Apesar da lição aprendida, Nelson Miranda admitiu que "às vezes chateia os pais" a pedir coisas, como uma consola.

"Pedi para me comprarem uma playstation portátil que tinha visto anunciarem na televisão. E consegui!", contou.

Questionado sobre se existe por parte dos pais alguma preocupação em educá-lo quando aos riscos da publicidade e a forma correcta de a "ler", Nelson Miranda afirmou que o assunto publicidade já foi muitas vezes falado em casa porque o "pai faz publicidade".

"O meu pai é agente funerário e faz muita publicidade. Às vezes quando aparece um bom sítio para pôr um anúncio, o meu pai telefona logo a pedir para pôr".

Conceição Henriques esclarece que "um dos objectivos do professor é desenvolver nos alunos a capacidade de intervir, de ter um olhar crítico e desenvolver opiniões", e destaca que o facto de o assunto ser discutido nas aulas, entre pares, é importante porque confronta os alunos com as opiniões dos colegas.

Quanto à possibilidade de abolir a publicidade dirigida às crianças, Roberto Carneiro, coordenador do Grupo de Peritos do Programa Media Smart, considera contraproducente, uma vez que se vive "numa sociedade de riscos".

"As crianças têm que aprender como atravessar uma estrada, evitar contactos com desconhecidos, da mesma forma que este programa a traz ao mundo real e ensina-as a lidar com ele. As crianças estão imersas numa sociedade de consumo e em publicidade. Não se trata de eliminar o risco, mas de aprender a reflectir", defendeu.

Questionado sobre o risco de a educação para o consumo estar entregue precisamente aos anunciantes, Roberto Carneiro sustentou que a APAN adoptou um programa internacional, à semelhança do que já aconteceu por exemplo com a Inglaterra, Finlândia, Suécia ou Holanda.

"O projecto é orientado por pedagogos e especialistas e não tem havido tendência totalitária de introduzir conselhos ou anúncios menos úteis para as crianças", sublinhou.

O responsável enalteceu ainda o facto de a adopção do programa em Portugal estar a ser alvo de acompanhamento por parte de outros países que já o adoptaram, na medida em que introduziu novidades de "vanguarda".

Estas novidades são o "papel dos pais" na educação dos seus filhos para a publicidade, que é muito mais enfatizado no modelo português e a existência de um dossier dedicado à Internet.

A este propósito, o coordenador do grupo de peritos enfatizou a importância de os pais controlarem o que os filhos vêem na Internet e na televisão, criticando o hábito crescente de colocar um aparelho televisivo nos seus quartos, o que já acontece com cerca de 53 por cento das crianças entre os 7 e os 10 anos.

Manuela Botelho, secretária-geral da APAN, afirmou que com esta iniciativa a associação quer transmitir a mensagem de que reconhece a legitimidade e preocupação dos pais e educadores quanto aos malefícios da publicidade dirigida às crianças.

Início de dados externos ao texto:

#[export] Instance VarintError_display : Display VarintError := λ e,
  match e with
  | BufferTooShort => "buffer ended before varint terminated"
  | Overflow => "varint overflows u64"
  | NonCanonical => "varint is not minimally encoded"
  end%string.

Fixpoint uvarint_len_loop (fuel : nat) (value : Z) (len : nat) : nat :=
  match fuel with
  | O => len
  | S fuel =>
      if 0x80 <=? value then uvarint_len_loop fuel (Z.shiftr value 7) (len + 1)
      else len
  end.

Definition uvarint_len (value : Z) : nat := uvarint_len_loop 10 value 1.

Fixpoint write_uvarint_loop (fuel : nat) (value : Z) : list byte :=
  match fuel with
  | O => []
  | S fuel =>
      let byte := Z.land value 0x7f in
      let value := Z.shiftr value 7 in
      let byte := if negb (value =? 0) then Z.lor byte 0x80 else byte in
      Z_byte byte :: (if value =? 0 then [] else write_uvarint_loop fuel value)
  end.

Definition write_uvarint (value : Z) (out : list byte) : list byte :=
  out ++ write_uvarint_loop 10 value.

Fixpoint read_uvarint_loop (input : list byte) (idx : nat) (value shift : Z)
    : res VarintError (Z * nat) :=
  match input with
  | [] => Err BufferTooShort
  | byte :: rest =>
      let byte := byte_Z byte in
      if (10 <=? idx)%nat then Err Overflow
      else if (idx =? 9)%nat && (negb (Z.land byte 0x80 =? 0) || (1 <? byte))
      then Err Overflow
      else
        let low := Z.land byte 0x7f in
        let value := Z.lor value (wrap_u64 (Z.shiftl low shift)) in
        if Z.land byte 0x80 =? 0 then
          let used := (idx + 1)%nat in
          if negb (used =? uvarint_len value)%nat then Err NonCanonical
          else Ok (value, used)
        else read_uvarint_loop rest (idx + 1) value (shift + 7)
  end.

Definition read_uvarint (input : list byte) : res VarintError (Z * nat) :=
  read_uvarint_loop input 0 0 0.

#[global] Arguments uvarint_len : simpl never.
#[global] Arguments write_uvarint : simpl never.
#[global] Arguments read_uvarint : simpl never.

(** ** The encoding, abstractly *)

(** [uvarint_rep l v]: the bytes [l] are a (not necessarily minimal) little-endian
    base-128 representation of [v]; every byte but the last has its high bit set. *)
Inductive uvarint_rep : list byte → Z → Prop :=
  | rep_last b : byte_Z b < 128 → uvarint_rep [b] (byte_Z b)
  | rep_cont b l v :
      128 <= byte_Z b → uvarint_rep l v →
      uvarint_rep (b :: l) (byte_Z b - 128 + 128 * v).

Lemma rep_last_eq b v : byte_Z b = v → v < 128 → uvarint_rep [b] v.
Proof. intros <-. apply rep_last. Qed.

Lemma rep_cont_eq b l v w :
  128 <= byte_Z b → uvarint_rep l v → w = byte_Z b - 128 + 128 * v → uvarint_rep (b :: l) w.
Proof. intros ?? ->. by apply rep_cont. Qed.

Lemma rep_nonneg l v : uvarint_rep l v → 0 <= v.
Proof. induction 1; pose proof (byte_Z_range b); lia. Qed.

Lemma rep_length_pos l v : uvarint_rep l v → (0 < length l)%nat.
Proof. destruct 1; simpl; lia. Qed.

(** Two representations of the same length denote the same number only if they
    are the same bytes. *)
Lemma rep_unique l1 l2 v :
  uvarint_rep l1 v → uvarint_rep l2 v → length l1 = length l2 → l1 = l2.
Proof.
  intros H1. revert l2. induction H1 as [b Hb|b l v Hb H1 IH]; intros l2 H2 Hlen.
  - inversion H2 as [b' Hb' Hl Heq|b' l' v' Hb' H' Hl Heq]; subst; simpl in *.
    + f_equal. by apply byte_Z_inj.
    + apply rep_length_pos in H'. lia.
  - inversion H2 as [b' Hb' Hl Heq|b' l' v' Hb' H' Hl Heq]; subst; simpl in *.
    + apply rep_length_pos in H1. lia.
    + pose proof (byte_Z_range b). pose proof (byte_Z_range b').
      assert (v' = v) as -> by lia. f_equal; [apply byte_Z_inj; lia|].
      apply IH; [done|lia].
Qed.

Lemma rep_bound l v : uvarint_rep l v → v < 2 ^ (7 * Z.of_nat (length l)).
Proof.
  induction 1 as [b Hb|b l v Hb H IH]; [simpl; lia|].
  pose proof (byte_Z_range b). cbn [length].
  replace (7 * Z.of_nat (S (length l))) with (7 + 7 * Z.of_nat (length l)) by lia.
  rewrite Z.pow_add_r by lia. lia.
Qed.

(** ** Writing *)

Lemma write_uvarint_loop_rep fuel v :
  0 <= v < 2 ^ (7 * Z.of_nat fuel) → fuel ≠ O → uvarint_rep (write_uvarint_loop fuel v) v.
Proof.
  revert v. induction fuel as [|fuel IH]; intros v Hv Hf; [done|].
  cbn [write_uvarint_loop]. rewrite shiftr_7, land_127.
  pose proof (Z.mod_pos_bound v 128 eq_refl). pose proof (Z.div_mod v 128 ltac:(done)).
  destruct (Z.eqb_spec (v / 128) 0) as [E|E]; simpl.
  - apply rep_last_eq; [rewrite byte_Z_Z_byte_small|]; lia.
  - rewrite lor_128 by done.
    assert (byte_Z (Z_byte (v mod 128 + 128)) = v mod 128 + 128) as Eb
      by (apply byte_Z_Z_byte_small; lia).
    apply (rep_cont_eq _ _ (v / 128)); [lia| |lia]. replace (7 * Z.of_nat (S fuel)) with (7 + 7 * Z.of_nat fuel) in Hv by lia.
    rewrite Z.pow_add_r in Hv by lia. apply IH.
    + split; [apply Z.div_pos; lia|]. apply Z.div_lt_upper_bound; lia.
    + intros ->. simpl in Hv. rewrite Z.div_small in E; lia.
Qed.

Lemma write_uvarint_rep v : is_u64 v → uvarint_rep (write_uvarint_loop 10 v) v.
Proof.
  intros [H1 H2]. apply write_uvarint_loop_rep; [|done].
  unfold u64_mod in *. split; [done|]. simpl. lia.
Qed.

Lemma uvarint_len_loop_add fuel v n :
  uvarint_len_loop fuel v n = (n + uvarint_len_loop fuel v 0)%nat.
Proof.
  revert v n. induction fuel as [|fuel IH]; intros v n; simpl; [lia|].
  case_match; [|lia]. rewrite IH, (IH _ 1%nat). lia.
Qed.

Mas se, por um lado, "a publicidade tem impacto no desenvolvimento económico dos países", por outro, "a decisão de consumo cabe aos consumidores", pelo que o mais importante é "estarem alertados para o que está por detrás da publicidade", considerou.

O programa Media Smart é constituído por três módulos de ensino - Introdução à Publicidade, Publicidade Dirigida às Crianças e Publicidade Não comercial - que estão disponíveis, a partir de hoje, para as escolas que quiserem aderir e também no site, operacional desde hoje.

O programa tem um investimento previsto de 130 mil euros por ano ao longo de três anos e é financiado por empresas do sector de comunicação, indústria e anunciantes.